Records shown
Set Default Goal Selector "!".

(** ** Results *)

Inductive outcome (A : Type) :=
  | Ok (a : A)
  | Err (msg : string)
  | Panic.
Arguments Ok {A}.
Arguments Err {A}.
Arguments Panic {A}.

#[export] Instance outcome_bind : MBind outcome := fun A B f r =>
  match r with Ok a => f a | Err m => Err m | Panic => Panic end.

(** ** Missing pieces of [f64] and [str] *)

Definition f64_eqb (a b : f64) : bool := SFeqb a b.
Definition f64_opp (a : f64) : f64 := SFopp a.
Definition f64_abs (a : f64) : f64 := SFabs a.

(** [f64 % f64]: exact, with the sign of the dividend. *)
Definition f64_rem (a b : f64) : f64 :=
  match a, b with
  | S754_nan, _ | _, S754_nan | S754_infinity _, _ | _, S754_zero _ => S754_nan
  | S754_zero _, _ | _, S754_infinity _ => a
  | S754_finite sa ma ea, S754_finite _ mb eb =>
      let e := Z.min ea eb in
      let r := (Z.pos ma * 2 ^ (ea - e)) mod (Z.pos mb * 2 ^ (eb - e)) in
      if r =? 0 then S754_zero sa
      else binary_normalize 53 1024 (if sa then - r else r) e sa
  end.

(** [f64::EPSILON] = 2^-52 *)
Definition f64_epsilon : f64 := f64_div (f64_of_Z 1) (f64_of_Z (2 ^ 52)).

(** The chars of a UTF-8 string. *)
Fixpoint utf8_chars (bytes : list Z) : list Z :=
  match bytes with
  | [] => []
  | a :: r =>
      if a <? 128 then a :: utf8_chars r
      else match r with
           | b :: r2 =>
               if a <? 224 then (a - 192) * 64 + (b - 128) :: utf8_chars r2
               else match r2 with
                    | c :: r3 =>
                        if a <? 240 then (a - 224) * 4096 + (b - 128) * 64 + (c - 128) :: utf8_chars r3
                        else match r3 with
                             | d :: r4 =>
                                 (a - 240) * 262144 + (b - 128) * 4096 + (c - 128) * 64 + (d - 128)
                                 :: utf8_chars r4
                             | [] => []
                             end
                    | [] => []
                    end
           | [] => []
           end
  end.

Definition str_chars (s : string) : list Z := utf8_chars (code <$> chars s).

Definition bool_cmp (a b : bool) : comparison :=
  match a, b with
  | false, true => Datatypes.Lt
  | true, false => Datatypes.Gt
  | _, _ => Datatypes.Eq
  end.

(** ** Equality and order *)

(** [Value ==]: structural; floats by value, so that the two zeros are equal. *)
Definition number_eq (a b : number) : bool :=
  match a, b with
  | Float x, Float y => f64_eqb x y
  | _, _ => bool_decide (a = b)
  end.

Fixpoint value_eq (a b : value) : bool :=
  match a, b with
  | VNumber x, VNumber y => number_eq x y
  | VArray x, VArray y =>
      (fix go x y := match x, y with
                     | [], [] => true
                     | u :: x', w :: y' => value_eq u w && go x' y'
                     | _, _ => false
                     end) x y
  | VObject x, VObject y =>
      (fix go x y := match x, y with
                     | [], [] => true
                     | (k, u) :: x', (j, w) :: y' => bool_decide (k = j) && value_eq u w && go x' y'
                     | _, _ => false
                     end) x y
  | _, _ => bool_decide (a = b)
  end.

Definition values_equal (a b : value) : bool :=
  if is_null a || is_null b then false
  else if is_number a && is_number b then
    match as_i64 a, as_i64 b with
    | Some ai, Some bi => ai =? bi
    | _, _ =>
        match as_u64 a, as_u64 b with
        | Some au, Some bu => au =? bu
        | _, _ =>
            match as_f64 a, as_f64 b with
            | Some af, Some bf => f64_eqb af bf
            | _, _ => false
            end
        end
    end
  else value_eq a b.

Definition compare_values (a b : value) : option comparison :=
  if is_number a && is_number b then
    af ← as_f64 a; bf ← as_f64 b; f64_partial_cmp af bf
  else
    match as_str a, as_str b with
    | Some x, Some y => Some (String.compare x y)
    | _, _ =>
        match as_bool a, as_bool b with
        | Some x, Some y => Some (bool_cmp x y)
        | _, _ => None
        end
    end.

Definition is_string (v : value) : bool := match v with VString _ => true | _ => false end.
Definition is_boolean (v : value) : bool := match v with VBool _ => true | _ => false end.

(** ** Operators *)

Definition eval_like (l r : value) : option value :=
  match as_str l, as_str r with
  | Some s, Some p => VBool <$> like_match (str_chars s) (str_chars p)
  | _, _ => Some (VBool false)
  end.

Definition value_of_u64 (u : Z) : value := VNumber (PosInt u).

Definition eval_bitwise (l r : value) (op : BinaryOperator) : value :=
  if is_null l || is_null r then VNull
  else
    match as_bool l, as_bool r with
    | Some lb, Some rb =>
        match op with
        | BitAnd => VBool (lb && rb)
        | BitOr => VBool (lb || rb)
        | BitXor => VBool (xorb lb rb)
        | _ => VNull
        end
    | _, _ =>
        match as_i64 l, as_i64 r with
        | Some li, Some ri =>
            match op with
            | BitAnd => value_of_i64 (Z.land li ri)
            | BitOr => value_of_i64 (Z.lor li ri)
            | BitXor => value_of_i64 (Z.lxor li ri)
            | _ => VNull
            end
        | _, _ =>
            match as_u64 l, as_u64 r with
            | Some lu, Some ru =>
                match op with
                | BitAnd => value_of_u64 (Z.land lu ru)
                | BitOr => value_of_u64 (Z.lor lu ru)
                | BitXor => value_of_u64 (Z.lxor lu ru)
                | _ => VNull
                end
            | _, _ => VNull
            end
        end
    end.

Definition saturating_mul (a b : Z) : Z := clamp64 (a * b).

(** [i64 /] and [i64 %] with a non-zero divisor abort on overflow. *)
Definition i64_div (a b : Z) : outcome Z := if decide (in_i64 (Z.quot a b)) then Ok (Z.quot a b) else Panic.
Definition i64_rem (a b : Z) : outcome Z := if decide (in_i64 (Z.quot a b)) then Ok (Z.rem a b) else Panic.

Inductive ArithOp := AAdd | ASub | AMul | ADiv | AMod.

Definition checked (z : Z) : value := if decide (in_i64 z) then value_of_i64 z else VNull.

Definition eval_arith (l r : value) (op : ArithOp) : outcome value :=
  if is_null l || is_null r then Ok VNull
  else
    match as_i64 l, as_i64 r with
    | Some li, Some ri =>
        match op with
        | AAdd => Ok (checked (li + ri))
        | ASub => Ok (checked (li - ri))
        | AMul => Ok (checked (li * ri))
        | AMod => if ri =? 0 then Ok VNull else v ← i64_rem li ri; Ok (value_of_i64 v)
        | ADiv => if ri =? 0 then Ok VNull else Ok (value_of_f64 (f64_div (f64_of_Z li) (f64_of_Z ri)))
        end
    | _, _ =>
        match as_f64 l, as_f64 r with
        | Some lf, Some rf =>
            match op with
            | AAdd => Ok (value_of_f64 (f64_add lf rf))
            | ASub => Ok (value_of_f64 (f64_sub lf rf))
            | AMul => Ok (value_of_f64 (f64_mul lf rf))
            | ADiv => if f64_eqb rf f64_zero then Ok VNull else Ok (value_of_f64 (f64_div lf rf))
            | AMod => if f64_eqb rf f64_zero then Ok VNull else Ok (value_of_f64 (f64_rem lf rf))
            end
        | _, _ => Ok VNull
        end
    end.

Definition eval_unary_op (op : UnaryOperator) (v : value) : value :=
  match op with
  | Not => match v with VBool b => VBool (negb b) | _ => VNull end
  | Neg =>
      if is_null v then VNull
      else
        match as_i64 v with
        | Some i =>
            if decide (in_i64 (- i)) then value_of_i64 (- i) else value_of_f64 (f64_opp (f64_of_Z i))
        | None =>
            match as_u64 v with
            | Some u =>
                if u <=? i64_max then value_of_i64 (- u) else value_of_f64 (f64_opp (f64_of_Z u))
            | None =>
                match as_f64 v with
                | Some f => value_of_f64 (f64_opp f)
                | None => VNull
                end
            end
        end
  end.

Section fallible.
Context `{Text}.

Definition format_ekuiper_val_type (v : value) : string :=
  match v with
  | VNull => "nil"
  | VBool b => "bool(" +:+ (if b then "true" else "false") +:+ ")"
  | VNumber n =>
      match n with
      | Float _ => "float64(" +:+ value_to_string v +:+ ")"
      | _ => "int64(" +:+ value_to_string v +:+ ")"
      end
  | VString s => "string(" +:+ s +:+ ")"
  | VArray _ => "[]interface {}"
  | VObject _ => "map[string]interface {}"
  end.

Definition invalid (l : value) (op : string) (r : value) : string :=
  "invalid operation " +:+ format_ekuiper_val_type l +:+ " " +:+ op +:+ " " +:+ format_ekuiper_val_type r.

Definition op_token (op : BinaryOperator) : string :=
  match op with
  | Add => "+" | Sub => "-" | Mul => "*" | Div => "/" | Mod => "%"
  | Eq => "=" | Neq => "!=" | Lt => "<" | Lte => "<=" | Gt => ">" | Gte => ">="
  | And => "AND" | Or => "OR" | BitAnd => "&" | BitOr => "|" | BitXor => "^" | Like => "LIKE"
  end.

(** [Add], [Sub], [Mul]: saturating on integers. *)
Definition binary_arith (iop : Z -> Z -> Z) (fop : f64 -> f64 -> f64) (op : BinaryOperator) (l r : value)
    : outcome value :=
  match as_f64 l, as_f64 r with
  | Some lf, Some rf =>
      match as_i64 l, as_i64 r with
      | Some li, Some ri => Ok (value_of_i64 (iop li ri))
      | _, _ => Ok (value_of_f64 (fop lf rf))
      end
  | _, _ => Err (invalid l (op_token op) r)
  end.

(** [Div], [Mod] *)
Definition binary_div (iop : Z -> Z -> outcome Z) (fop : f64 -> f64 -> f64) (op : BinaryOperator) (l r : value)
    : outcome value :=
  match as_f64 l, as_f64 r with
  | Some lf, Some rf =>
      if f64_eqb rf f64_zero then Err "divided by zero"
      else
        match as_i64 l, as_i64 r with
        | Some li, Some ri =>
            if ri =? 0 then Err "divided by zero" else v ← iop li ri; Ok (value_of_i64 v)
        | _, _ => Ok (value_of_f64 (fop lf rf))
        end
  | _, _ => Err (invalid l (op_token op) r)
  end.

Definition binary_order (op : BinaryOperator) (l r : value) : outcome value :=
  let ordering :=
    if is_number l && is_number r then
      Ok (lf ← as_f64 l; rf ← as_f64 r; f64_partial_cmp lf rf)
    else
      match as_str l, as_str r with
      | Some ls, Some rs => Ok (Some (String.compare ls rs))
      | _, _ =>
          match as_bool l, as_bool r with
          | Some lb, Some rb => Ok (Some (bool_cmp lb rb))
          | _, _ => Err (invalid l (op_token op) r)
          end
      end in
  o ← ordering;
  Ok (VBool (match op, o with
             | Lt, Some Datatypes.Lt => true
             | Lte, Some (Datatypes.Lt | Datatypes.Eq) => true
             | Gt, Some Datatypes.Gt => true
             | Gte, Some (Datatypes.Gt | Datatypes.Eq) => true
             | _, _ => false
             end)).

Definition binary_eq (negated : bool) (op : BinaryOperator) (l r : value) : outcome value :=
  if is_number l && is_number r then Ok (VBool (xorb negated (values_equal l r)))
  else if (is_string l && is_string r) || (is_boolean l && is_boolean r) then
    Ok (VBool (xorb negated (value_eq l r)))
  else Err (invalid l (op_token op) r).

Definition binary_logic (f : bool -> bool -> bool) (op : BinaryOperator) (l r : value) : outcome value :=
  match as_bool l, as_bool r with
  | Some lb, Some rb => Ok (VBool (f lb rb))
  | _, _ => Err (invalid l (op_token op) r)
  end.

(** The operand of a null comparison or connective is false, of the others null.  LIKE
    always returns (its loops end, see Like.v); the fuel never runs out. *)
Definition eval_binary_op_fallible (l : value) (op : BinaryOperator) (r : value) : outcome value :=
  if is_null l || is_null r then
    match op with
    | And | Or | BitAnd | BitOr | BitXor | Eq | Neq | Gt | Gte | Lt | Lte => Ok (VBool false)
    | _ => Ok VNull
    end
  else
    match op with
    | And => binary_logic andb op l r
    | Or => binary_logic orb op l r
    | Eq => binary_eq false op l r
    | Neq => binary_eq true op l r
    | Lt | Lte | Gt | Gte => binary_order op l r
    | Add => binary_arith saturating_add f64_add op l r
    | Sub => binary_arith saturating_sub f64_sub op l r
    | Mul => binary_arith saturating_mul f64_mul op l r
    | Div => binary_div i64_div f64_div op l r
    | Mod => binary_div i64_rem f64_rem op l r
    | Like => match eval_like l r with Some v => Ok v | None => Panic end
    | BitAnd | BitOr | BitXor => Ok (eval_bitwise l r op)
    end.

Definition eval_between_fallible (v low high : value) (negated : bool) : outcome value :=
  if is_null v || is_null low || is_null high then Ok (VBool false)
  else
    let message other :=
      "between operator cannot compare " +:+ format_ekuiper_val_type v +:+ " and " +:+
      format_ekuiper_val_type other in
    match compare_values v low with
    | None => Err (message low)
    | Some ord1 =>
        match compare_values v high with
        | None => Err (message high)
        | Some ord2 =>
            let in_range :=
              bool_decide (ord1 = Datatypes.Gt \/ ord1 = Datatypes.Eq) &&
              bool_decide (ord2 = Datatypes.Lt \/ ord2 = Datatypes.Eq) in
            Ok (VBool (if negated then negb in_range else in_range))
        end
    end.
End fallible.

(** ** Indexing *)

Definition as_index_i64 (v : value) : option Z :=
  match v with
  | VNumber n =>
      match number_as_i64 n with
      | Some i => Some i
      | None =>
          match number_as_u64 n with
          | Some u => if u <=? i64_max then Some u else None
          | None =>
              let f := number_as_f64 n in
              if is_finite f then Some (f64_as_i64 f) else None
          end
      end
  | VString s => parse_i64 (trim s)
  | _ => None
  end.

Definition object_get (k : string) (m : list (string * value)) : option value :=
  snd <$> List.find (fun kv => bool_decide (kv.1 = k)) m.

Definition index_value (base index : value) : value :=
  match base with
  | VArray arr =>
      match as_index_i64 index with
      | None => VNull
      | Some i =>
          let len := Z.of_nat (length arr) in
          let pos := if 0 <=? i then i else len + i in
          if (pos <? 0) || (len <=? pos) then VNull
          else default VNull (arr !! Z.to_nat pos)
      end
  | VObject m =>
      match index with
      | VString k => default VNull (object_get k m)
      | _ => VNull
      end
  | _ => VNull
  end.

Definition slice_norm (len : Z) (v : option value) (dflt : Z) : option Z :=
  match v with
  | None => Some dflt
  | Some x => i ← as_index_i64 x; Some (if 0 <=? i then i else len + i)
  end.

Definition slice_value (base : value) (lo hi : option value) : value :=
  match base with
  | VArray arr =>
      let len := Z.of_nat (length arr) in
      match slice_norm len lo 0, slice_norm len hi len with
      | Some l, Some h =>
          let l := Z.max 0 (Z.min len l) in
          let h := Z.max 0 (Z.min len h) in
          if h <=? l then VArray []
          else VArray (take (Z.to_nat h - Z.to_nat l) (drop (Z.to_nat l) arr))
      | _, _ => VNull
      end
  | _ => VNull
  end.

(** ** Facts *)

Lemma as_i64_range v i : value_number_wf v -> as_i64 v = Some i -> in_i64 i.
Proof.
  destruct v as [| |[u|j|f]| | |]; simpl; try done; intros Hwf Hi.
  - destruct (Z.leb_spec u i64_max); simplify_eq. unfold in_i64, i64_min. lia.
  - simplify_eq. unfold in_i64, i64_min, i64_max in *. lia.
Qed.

What you are asked to do
In the listing above, find the line with "Definition eval_binary_op_fallible (l" and the line with "Definition eval_between_fallible (v". Output those two lines and every line between them, exactly as written.

Answer to this exercise
Definition eval_binary_op_fallible (l : value) (op : BinaryOperator) (r : value) : outcome value :=
  if is_null l || is_null r then
    match op with
    | And | Or | BitAnd | BitOr | BitXor | Eq | Neq | Gt | Gte | Lt | Lte => Ok (VBool false)
    | _ => Ok VNull
    end
  else
    match op with
    | And => binary_logic andb op l r
    | Or => binary_logic orb op l r
    | Eq => binary_eq false op l r
    | Neq => binary_eq true op l r
    | Lt | Lte | Gt | Gte => binary_order op l r
    | Add => binary_arith saturating_add f64_add op l r
    | Sub => binary_arith saturating_sub f64_sub op l r
    | Mul => binary_arith saturating_mul f64_mul op l r
    | Div => binary_div i64_div f64_div op l r
    | Mod => binary_div i64_rem f64_rem op l r
    | Like => match eval_like l r with Some v => Ok v | None => Panic end
    | BitAnd | BitOr | BitXor => Ok (eval_bitwise l r op)
    end.

Definition eval_between_fallible (v low high : value) (negated : bool) : outcome value :=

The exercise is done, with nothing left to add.